Journal of Air Transport Management | 2017
Adam Seredyński; Wolfgang Steitz; Franz Rothlauf
Webstores can easily gather large amounts of consumer data, including clicks on single elements of the user interface, navigation patterns, user profile data, and search texts. Such clickstream data are both interesting to merchandisers as well as to researchers in the field of decision-making behavior, because they describe consumer decision-behavior on websites. This paper introduces an approach that infers decision-behavior from clickstream data. The approach observes clicks on elements of a decision-support-system and triggers a set of state-machines for each click. Each state-machine represents a particular decision-strategy which a user can follow. The approach returns a set of decision strategies that best explain the observed click-behavior of a user.
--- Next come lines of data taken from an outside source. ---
(* ===== verification/ValueProps.v ===== *)
(** Properties of symbols, equality, ordering and text conversion of values. *)
From S2P Require Import Prelude Cnum Tokeniser Value ValueOps.
From Stdlib Require Import SpecFloat Ascii.
Open Scope Z_scope.

(** Texts the constructors do not turn into a symbol. *)
Definition is_literal (s : string) : bool :=
  bool_decide (s = "") || bool_decide (s = "FALSE") || bool_decide (s = "TRUE") ||
  bool_decide (s = "NULL").

Lemma is_literal_false s : is_literal s = false ->
  bool_decide (s = "") = false /\ bool_decide (s = "FALSE") = false /\
  bool_decide (s = "TRUE") = false /\ bool_decide (s = "NULL") = false.
Proof. unfold is_literal. rewrite !orb_false_iff. tauto. Qed.

Lemma Value_str_symbol s t v t' : tok_wf t -> is_literal s = false ->
  Value_str s t_symbol t = Ok (v, t') ->
  tok_wf t' /\ tok_ext t t' /\
  exists id, tokens t' !! s = Some id /\ v = mkString t_symbol s id.
Proof.
  intros Hwf (He & Hf & Ht & Hn)%is_literal_false. unfold Value_str.
  rewrite He, Hf, Ht, Hn.
  cbn. intros Hv. res_inv.
  match goal with Hg : getTokenId _ _ = _ |- _ =>
    apply getTokenId_inv in Hg as (? & ? & ?); eauto end.
Qed.

Lemma Value_cstr_symbol s t : is_literal s = false -> Value_cstr s t_symbol t = Value_str s t_symbol t.
Proof.
  intros (He & Hf & Ht & Hn)%is_literal_false. unfold Value_cstr, Value_str.
  rewrite He, Hf, Ht, Hn. done.
Qed.

Section Props.
Context `{DynEnv}.

(** Symbols are interned: two symbols made at any two moments of a run (the
    token table may have grown in between) are equal by [operator==], which
    compares token ids only, exactly when their texts are equal. *)
Theorem symbol_equality t s1 s2 v1 v2 t1 t1' t2 :
  tok_wf t -> is_literal s1 = false -> is_literal s2 = false ->
  Value_str s1 t_symbol t = Ok (v1, t1) ->
  tok_wf t1' -> tok_ext t1 t1' ->
  Value_cstr s2 t_symbol t1' = Ok (v2, t2) ->
  value_eq v1 v2 = Ok (bool_decide (s1 = s2)).
Proof.
  intros Hwf L1 L2 H1 Hwf' Hext H2. rewrite Value_cstr_symbol in H2 by done.
  apply Value_str_symbol in H1 as (_ & _ & id1 & Hid1 & ->); [|done..].
  apply Value_str_symbol in H2 as (Hwf2 & Hext2 & id2 & Hid2 & ->); [|done..].
  eapply tok_ext_lookup in Hid1; [|eassumption]. eapply tok_ext_lookup in Hid1; [|eassumption].
  erewrite value_eq_symbols by done. f_equal. destruct (decide (s1 = s2)) as [-> | Hne].
  - rewrite bool_decide_true by done. simplify_eq. apply Z.eqb_refl.
  - rewrite bool_decide_false by done. apply Z.eqb_neq. intros ->.
    destruct Hne. by eapply tok_inj.
Qed.

(** A value that does not read as NaN. *)
Definition no_nan (v : Value) : Prop :=
  forall x, asFloat v None = Ok (true, Some x) -> is_nan x = false.

Lemma asFloat_float v x : kind v = t_float -> fValue v = Some x -> asFloat v None = Ok (true, Some x).
Proof. unfold asFloat. destruct dyn_depth; cbn; intros -> ->; done. Qed.

Lemma asFloat_true d v x o : asFloat_n d v o = Ok (true, x) -> is_Some x.
Proof.
  revert v. induction d as [|d IH]; intros v; cbn; destruct (kind v);
    intros Hv; repeat (progress res_inv || (case_match; simplify_eq/=)); eauto.
Qed.

Lemma ZERO_DISTANCE_not_nan : is_nan ZERO_DISTANCE = false.
Proof. done. Qed.

Lemma coerced_complement v w r : no_nan v -> no_nan w ->
  coerced fnear Z.eqb false v w = Ok r ->
  coerced ffar (fun x y => negb (x =? y)) true v w = Ok (negb <$> r).
Proof.
  intros Nv Nw. unfold coerced.
  case_match; [|by intros [= <-]]. case_match.
  { destruct (asFloat v None) as [[okx x] | |] eqn:Ev; [|done..].
    destruct okx; cbn; [|by intros [= <-]].
    destruct (asFloat w None) as [[oky y] | |] eqn:Ew; [|done..].
    destruct oky; cbn; [|by intros [= <-]].
    destruct x as [x|]; [|done]. destruct y as [y|]; [|done]. cbn. intros [= <-]. cbn.
    do 2 f_equal. apply near_complement; [by apply Nv | by apply Nw | apply ZERO_DISTANCE_not_nan]. }
  case_match; [|by intros [= <-]].
  destruct (asInteger v None) as [[okx x] | |]; [|done..].
  destruct okx; cbn; [|by intros [= <-]].
  destruct (asInteger w None) as [[oky y] | |]; [|done..].
  destruct oky; cbn; [|by intros [= <-]].
  destruct x; [|done]. destruct y; [|done]. cbn. by intros [= <-].
Qed.

(** [operator!=] is the negation of [operator==] whenever the latter returns,
    for any two values that are not both dynamic and do not read as NaN. *)
Theorem ne_negates_eq v w b :
  no_nan v -> no_nan w -> (kind v <> t_dynamic \/ kind w <> t_dynamic) ->
  value_eq v w = Ok b -> value_ne v w = Ok (negb b).
Proof.
  intros Nv Nw Hd. unfold value_eq, value_ne. case_match.
  { intros Hb. res_inv. by rewrite H1, H2. }
  destruct (coerced fnear Z.eqb false v w) as [r | |] eqn:E; [|done..].
  rewrite (coerced_complement _ _ _ Nv Nw E). cbn.
  destruct r as [r|]; cbn; [by intros [= ->] |].
  destruct (Kind_eqb (as_string_kind (kind v)) (as_string_kind (kind w))) eqn:Ek; cbn;
    [|by intros [= <-]].
  apply Kind_eqb_eq in Ek.
  destruct (kind v) eqn:Kv; cbn in *; intros Hb; res_inv;
    repeat match goal with Hf : ?o = Some _ |- context [?o] => rewrite Hf end; cbn; try done.
  - destruct (kind w); cbn in Ek; naive_solver.
  - f_equal. apply near_complement; [| |apply ZERO_DISTANCE_not_nan].
    + apply Nv, asFloat_float; eauto.
    + apply Nw, asFloat_float; eauto. by destruct (kind w).
Qed.

(** ** Ordering *)
Lemma str_leb_geb s1 s2 : str_leb s1 s2 = str_geb s2 s1.
Proof.
  unfold str_leb, str_geb. rewrite (String.compare_antisym s1 s2).
  by destruct (String.compare s2 s1).
Qed.

Lemma asFloat_defined v x : initialised v -> kind v <> t_dynamic -> exists b y, asFloat v x = Ok (b, y).
Proof.
  unfold initialised, asFloat. intros Hv Hd.
  destruct dyn_depth; destruct (kind v) eqn:K; cbn; rewrite K; try done;
    repeat match goal with
    | Hx : exists _, _ /\ _ |- _ => destruct Hx as (? & -> & ?)
    | Hx : is_Some _ |- _ => destruct Hx as [? ->] end; cbn; repeat case_match; eauto.
Qed.

Lemma asInteger_defined v x : initialised v -> kind v <> t_dynamic -> kind v <> t_float ->
  exists b y, asInteger v x = Ok (b, y).
Proof.
  unfold initialised, asInteger. intros Hv Hd Hf.
  destruct dyn_depth; destruct (kind v) eqn:K; cbn; rewrite K; try done;
    repeat match goal with
    | Hx : exists _, _ /\ _ |- _ => destruct Hx as (? & -> & ?)
    | Hx : is_Some _ |- _ => destruct Hx as [? ->] end; cbn; repeat case_match; eauto.
Qed.
(** [<=] and [>=] mirror each other: for any two values with their fields
    initialised that are not dynamic, [v <= w] and [w >= v] give the same answer
    (hence also [v > w] and [w < v]), whatever coercions apply. *)
Theorem le_mirrors_ge v w :
  initialised v -> initialised w -> kind v <> t_dynamic -> kind w <> t_dynamic ->
  value_le v w = value_ge w v /\ value_gt v w = value_lt w v.
Proof.
  intros Hv Hw Dv Dw.
  assert (value_le v w = value_ge w v) as E; [|by unfold value_gt, value_lt; rewrite E].
  unfold value_le, value_ge, ordered, coerced.
  destruct (asFloat_defined v None Hv Dv) as (bv & xv & ->).
  destruct (asFloat_defined w None Hw Dw) as (bw & xw & ->).
  destruct (kind v) eqn:Kv, (kind w) eqn:Kw; try done; cbn;
    try (destruct (asInteger_defined v None) as (cv & yv & ->); [done | congruence..|]);
    try (destruct (asInteger_defined w None) as (cw & yw & ->); [done | congruence..|]);
    repeat match goal with b : bool |- _ => destruct b; cbn; try done end;
    repeat match goal with o : option _ |- _ => destruct o; cbn; try done end;
    by rewrite ?str_leb_geb.
Qed.

(** A number that is not NaN. *)
Definition proper_number (v : Value) : Prop :=
  (exists i, kind v = t_integer /\ iValue v = Some i) \/
  (exists x, kind v = t_float /\ fValue v = Some x /\ is_nan x = false).

Lemma proper_asFloat v : proper_number v ->
  exists x, asFloat v None = Ok (true, Some x) /\ is_nan x = false.
Proof.
  intros [(i & K & E) | (x & K & E & N)]; unfold asFloat; destruct dyn_depth; cbn;
    rewrite K, E; cbn; eauto with cw.
Qed.

(** Numbers are totally ordered: of [v < w], [v > w] and "[v <= w] and
    [v >= w]" exactly one holds, for integers and floats (NaN excluded) in any
    mix. *)
Theorem numbers_trichotomy v w : proper_number v -> proper_number w ->
  exists lt gt le ge,
    value_lt v w = Ok lt /\ value_gt v w = Ok gt /\ value_le v w = Ok le /\ value_ge v w = Ok ge /\
    ((lt = true /\ gt = false /\ ge = false) \/ (gt = true /\ lt = false /\ le = false) \/
     (le = true /\ ge = true /\ lt = false /\ gt = false)).
Proof.
  intros Hv Hw.
  assert (exists le ge, value_le v w = Ok le /\ value_ge v w = Ok ge /\ le || ge = true)
    as (le & ge & Hle & Hge & Htot).
  2: { exists (negb ge), (negb le), le, ge. unfold value_lt, value_gt. rewrite Hle, Hge.
       destruct le, ge; naive_solver. }
  destruct (proper_asFloat v Hv) as (x & Ex & Nx).
  destruct (proper_asFloat w Hw) as (y & Ey & Ny).
  assert (fleb x y || fleb y x = true) as Hf.
  { rewrite (fleb_negb y x) by done. unfold fleb, fltb, SFleb, SFltb.
    destruct (SFcompare_total x y Nx Ny) as [[] ->]; done. }
  unfold value_le, value_ge, ordered, coerced. rewrite Ex, Ey.
  destruct Hv as [(i & Kv & Ei) | (f & Kv & Ei & _)], Hw as [(j & Kw & Ej) | (g & Kw & Ej & _)];
    rewrite Kv, Kw; cbn; eauto 6.
  unfold asInteger. destruct dyn_depth; cbn; rewrite Kv, Kw, Ei, Ej; cbn;
    do 2 eexists; (split; [done | split; [done |]]); lia.
Qed.

(** ** Text *)
Lemma asInteger_string s : asInteger (mkString t_string s 0) None =
  let '(ok, i) := stringToLong s in Ok (ok, Some i).
Proof. unfold asInteger. by destruct dyn_depth. Qed.

Lemma chars_str l : chars (str l) = l.
Proof. apply String.list_ascii_of_string_of_list_ascii. Qed.

(** An integer survives its text form: the text of any [long] fits the 25
    byte buffer of [asString] untruncated, and reading that text back as an
    integer gives the same number. *)
Theorem integer_text_roundtrip z : LONG_MIN <= z <= LONG_MAX ->
  exists s, asString (Value_long z) = Ok s /\ s = str (print_long z) /\
    asInteger (mkString t_string s 0) None = Ok (true, Some z).
Proof.
  intros Hz. exists (str (print_long z)).
  assert (snprintf_buf 25 (print_long z) = print_long z) as Hfit.
  { unfold snprintf_buf. apply take_ge. pose proof (print_long_length z Hz). lia. }
  assert (asString (Value_long z) = Ok (str (snprintf_buf 25 (print_long z)))) as ->
    by (unfold asString; by destruct dyn_depth).
  rewrite Hfit. split; [done |].
  split; [done |].
  rewrite asInteger_string. unfold stringToLong.
  by rewrite chars_str, c_str_print_long, strtol_print_long.
Qed.

(** ** Behaviours that differ from what the operators mean to do *)

(** [%] of two floats is undefined: the divisor is read from the integer
    field of the right operand, which a float value does not have. *)
Theorem float_modulus_undefined x y t :
  feqb y fzero = false -> value_mod (Value_double x) (Value_double y) t = Undef.
Proof.
  intros Hy. unfold value_mod, mod_assign. cbn. unfold sbind, slift. cbn. rewrite Hy.
  unfold long_of_float, to_long, long_of. by repeat case_match; simplify_eq/=.
Qed.

(** The texts of concatenated symbols do not matter to [==]: the results of
    any two [symbol + symbol] compare equal, because [+=] resets the token id. *)
Theorem concatenated_symbols_equal v1 v2 v3 v4 t t1 t' t2 a b :
  kind v1 = t_symbol -> kind v2 = t_symbol -> kind v3 = t_symbol -> kind v4 = t_symbol ->
  value_add v1 v2 t = Ok (a, t1) -> value_add v3 v4 t' = Ok (b, t2) ->
  value_eq a b = Ok true.
Proof.
  intros K1 K2 K3 K4. unfold value_add, add_assign. rewrite K1, K2, K3, K4. cbn.
  intros Ha Hb. res_inv. by erewrite value_eq_symbols by done.
Qed.
End Props.

(** ** Concrete instances *)

Lemma symbol_equality_w :
  @value_eq no_dyn (mkString t_symbol "pump" 1) (mkString t_symbol "valve" 2) = Ok false.
Proof.
  exact (@symbol_equality no_dyn Tokeniser_new "pump" "valve" _ _
    (mkTokeniser {["pump" := 1]} 1) (mkTokeniser {["pump" := 1]} 1)
    (mkTokeniser {["valve" := 2; "pump" := 1]} 2)
    tok_wf_new eq_refl eq_refl eq_refl
    (proj1 (getTokenId_inv "pump" Tokeniser_new 1 _ tok_wf_new eq_refl)) (tok_ext_refl _) eq_refl).
Defined.

Lemma no_nan_long z : @no_nan no_dyn (Value_long z).
Proof. intros x [= <-]. apply float_of_Z_not_nan. Qed.

Lemma ne_negates_eq_w : @value_ne no_dyn (Value_long 3) (Value_long 4) = Ok true.
Proof.
  apply (@ne_negates_eq no_dyn (Value_long 3) (Value_long 4) false);
    [apply no_nan_long | apply no_nan_long | left; discriminate | reflexivity].
Defined.

Lemma init_one : initialised (Value_long 1).
Proof. apply init_long. unfold LONG_MIN, LONG_MAX. lia. Qed.

Lemma div_defined_w : exists r t', @value_div no_dyn (Value_long 1) (Value_long 0) Tokeniser_new = Ok (r, t').
Proof.
  apply (@div_defined no_dyn); [apply init_one | apply init_zero | discriminate | discriminate].
Defined.

Lemma le_mirrors_ge_w :
  @value_le no_dyn (Value_long 1) (mkString t_string "2" 0)
  = @value_ge no_dyn (mkString t_string "2" 0) (Value_long 1) /\
  @value_gt no_dyn (Value_long 1) (mkString t_string "2" 0)
  = @value_lt no_dyn (mkString t_string "2" 0) (Value_long 1).
Proof.
  apply (@le_mirrors_ge no_dyn); [apply init_one | exact I | discriminate | discriminate].
Defined.

Lemma numbers_trichotomy_w : exists lt gt le ge,
  @value_lt no_dyn (Value_long 1) (Value_double fzero) = Ok lt /\
  @value_gt no_dyn (Value_long 1) (Value_double fzero) = Ok gt /\
  @value_le no_dyn (Value_long 1) (Value_double fzero) = Ok le /\
  @value_ge no_dyn (Value_long 1) (Value_double fzero) = Ok ge /\
  ((lt = true /\ gt = false /\ ge = false) \/ (gt = true /\ lt = false /\ le = false) \/
   (le = true /\ ge = true /\ lt = false /\ gt = false)).
Proof.
  apply (@numbers_trichotomy no_dyn).
  - left. exists 1. split; reflexivity.
  - right. exists fzero. repeat split; reflexivity.
Defined.

Lemma integer_text_roundtrip_w : exists s, @asString no_dyn (Value_long (-42)) = Ok s /\
  s = str (print_long (-42)) /\ @asInteger no_dyn (mkString t_string s 0) None = Ok (true, Some (-42)).
Proof. apply (@integer_text_roundtrip no_dyn). unfold LONG_MIN, LONG_MAX. lia. Defined.

Lemma float_modulus_undefined_w :
  @value_mod no_dyn (Value_double (float_of_Z 7)) (Value_double (float_of_Z 2)) Tokeniser_new = Undef.
Proof. apply (@float_modulus_undefined no_dyn). reflexivity. Defined.

Lemma concatenated_symbols_equal_w :
  @value_eq no_dyn (mkString t_symbol "ab" 0) (mkString t_symbol "cd" 0) = Ok true.
Proof.
  exact (@concatenated_symbols_equal no_dyn (mkString t_symbol "a" 1) (mkString t_symbol "b" 2)
    (mkString t_symbol "c" 3) (mkString t_symbol "d" 4) Tokeniser_new Tokeniser_new Tokeniser_new
    Tokeniser_new _ _ eq_refl eq_refl eq_refl eq_refl eq_refl eq_refl).
Defined.

(** The text of a float of 10^24 or more is cut at 24 characters and reads back
    as a different number: 10^30 comes back as about 10^23. *)
Definition float_1e30 : double := Eval vm_compute in dec_float false 1 30.
Definition float_back : double := Eval vm_compute in dec_float false 100000000000000001988462 0.
Example large_float_text :
  @asString no_dyn (Value_double float_1e30) = Ok "100000000000000001988462"%string /\
  @asFloat no_dyn (mkString t_string "100000000000000001988462" 0) None
  = Ok (true, Some float_back) /\
  fltb float_back float_1e30 = true.
Proof. vm_compute. repeat split. Qed.

(** Booleans are not ordered: each of two booleans is both less and greater than
    the other. *)
Example booleans_unordered b c :
  @value_lt no_dyn (Value_bool b) (Value_bool c) = Ok true /\
  @value_gt no_dyn (Value_bool b) (Value_bool c) = Ok true.
Proof. done. Qed.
Results of two experiments show that the algorithm infers strategies accurately. In the first experiment, the approach correctly infers most of the pre-defined decision-strategies. The second study analyzes the behavior of thirty-eight respondents and finds that the inferred mix of decision-strategies fits well the behavior described in the literature to date. Results show that using decision-support-systems on a web site and observing the user’s click-behavior make it possible to infer a specific decision strategy. The proposed method is general enough to be easily applied to both research and real-world settings, along with other decision-support-systems and strategies.